*TASK TO COMPLETE*. What lines below include the string "intros"? Pick them out and copy them.

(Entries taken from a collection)
------------------------------------------------------------------------
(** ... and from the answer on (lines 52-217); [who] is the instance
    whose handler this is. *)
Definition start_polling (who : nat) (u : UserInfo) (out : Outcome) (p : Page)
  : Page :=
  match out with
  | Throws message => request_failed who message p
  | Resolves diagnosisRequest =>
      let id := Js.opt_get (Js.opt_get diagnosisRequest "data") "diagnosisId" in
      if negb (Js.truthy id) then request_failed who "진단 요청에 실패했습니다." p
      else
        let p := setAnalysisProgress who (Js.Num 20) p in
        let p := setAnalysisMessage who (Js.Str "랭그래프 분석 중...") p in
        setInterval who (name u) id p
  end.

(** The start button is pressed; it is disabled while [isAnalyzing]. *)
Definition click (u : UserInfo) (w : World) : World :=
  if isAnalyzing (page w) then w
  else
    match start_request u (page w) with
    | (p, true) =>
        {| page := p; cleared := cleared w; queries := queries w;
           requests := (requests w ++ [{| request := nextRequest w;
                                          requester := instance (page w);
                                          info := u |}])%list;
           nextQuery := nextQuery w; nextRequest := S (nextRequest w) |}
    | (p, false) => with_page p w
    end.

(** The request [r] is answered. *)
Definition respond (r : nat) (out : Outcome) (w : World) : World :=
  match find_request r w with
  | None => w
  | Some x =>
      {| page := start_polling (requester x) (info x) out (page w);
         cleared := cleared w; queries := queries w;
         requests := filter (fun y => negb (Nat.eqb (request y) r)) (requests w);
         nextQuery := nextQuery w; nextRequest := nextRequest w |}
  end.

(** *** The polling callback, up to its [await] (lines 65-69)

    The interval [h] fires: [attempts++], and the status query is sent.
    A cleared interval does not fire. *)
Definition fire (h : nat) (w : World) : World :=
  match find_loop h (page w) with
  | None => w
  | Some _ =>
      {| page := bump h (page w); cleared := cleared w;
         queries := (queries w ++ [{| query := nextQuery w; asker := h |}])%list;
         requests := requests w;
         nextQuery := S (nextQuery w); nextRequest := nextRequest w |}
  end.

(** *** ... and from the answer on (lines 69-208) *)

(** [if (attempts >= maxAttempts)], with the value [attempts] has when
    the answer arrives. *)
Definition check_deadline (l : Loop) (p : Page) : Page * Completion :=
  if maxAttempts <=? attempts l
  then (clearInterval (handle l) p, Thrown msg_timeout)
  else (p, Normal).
------------------------------------------------------------------------
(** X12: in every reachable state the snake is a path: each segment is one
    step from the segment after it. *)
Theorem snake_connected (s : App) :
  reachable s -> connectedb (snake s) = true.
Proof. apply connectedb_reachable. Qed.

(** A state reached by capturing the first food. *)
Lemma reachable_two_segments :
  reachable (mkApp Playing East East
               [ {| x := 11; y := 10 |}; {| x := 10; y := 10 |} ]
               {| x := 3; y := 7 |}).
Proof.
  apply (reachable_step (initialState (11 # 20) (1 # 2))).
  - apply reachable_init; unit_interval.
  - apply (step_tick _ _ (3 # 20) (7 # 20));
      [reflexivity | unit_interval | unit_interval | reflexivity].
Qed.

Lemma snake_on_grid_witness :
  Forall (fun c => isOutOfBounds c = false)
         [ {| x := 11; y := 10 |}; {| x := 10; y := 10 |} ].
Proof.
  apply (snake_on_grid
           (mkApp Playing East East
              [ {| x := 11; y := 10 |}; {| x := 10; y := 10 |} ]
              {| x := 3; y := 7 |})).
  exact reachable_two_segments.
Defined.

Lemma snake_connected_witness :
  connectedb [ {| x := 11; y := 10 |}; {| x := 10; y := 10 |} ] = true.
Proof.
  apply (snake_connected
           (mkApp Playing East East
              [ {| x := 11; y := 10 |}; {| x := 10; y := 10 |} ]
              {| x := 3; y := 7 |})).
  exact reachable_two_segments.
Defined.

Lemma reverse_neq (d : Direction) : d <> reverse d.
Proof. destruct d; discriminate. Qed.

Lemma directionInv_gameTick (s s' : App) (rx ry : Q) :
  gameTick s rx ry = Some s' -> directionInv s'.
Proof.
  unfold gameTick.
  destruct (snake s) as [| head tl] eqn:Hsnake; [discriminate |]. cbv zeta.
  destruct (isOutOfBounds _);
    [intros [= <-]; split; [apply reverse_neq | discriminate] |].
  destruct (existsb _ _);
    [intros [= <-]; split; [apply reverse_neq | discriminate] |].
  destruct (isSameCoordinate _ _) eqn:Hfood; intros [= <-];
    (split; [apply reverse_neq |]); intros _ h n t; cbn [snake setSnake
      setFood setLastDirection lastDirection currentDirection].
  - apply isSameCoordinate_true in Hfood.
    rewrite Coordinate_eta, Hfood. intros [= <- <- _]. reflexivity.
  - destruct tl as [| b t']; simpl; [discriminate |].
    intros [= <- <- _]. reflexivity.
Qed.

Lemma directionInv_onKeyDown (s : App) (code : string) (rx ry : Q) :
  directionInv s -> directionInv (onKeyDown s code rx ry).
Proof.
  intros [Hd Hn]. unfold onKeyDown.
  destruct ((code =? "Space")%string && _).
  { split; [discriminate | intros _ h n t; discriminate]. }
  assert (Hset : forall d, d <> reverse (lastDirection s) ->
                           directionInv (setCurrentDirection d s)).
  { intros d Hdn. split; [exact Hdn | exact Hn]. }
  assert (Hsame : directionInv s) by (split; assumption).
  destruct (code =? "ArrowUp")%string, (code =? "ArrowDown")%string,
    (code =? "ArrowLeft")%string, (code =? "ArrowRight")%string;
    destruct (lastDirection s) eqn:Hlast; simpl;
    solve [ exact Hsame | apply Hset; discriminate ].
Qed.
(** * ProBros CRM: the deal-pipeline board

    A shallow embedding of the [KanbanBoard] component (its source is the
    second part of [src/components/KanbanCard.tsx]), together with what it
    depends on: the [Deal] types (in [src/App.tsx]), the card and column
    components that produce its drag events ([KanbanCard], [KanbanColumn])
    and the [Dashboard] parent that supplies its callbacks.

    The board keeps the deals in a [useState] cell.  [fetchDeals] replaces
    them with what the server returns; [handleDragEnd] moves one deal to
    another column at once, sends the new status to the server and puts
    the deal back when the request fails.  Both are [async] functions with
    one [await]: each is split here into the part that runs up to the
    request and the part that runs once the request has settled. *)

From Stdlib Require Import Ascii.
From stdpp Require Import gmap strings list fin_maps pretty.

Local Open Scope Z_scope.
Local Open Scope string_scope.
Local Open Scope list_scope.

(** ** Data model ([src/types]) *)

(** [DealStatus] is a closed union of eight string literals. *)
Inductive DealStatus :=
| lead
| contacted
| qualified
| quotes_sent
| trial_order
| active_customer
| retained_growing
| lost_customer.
------------------------------------------------------------------------
*SOLVED EXERCISE*.
    [intros [= <-]; split; [apply reverse_neq | discriminate] |].
    [intros [= <-]; split; [apply reverse_neq | discriminate] |].
  destruct (isSameCoordinate _ _) eqn:Hfood; intros [= <-];
    (split; [apply reverse_neq |]); intros _ h n t; cbn [snake setSnake
    rewrite Coordinate_eta, Hfood. intros [= <- <- _]. reflexivity.
    intros [= <- <- _]. reflexivity.
  intros [Hd Hn]. unfold onKeyDown.
  { split; [discriminate | intros _ h n t; discriminate]. }
  { intros d Hdn. split; [exact Hdn | exact Hn]. }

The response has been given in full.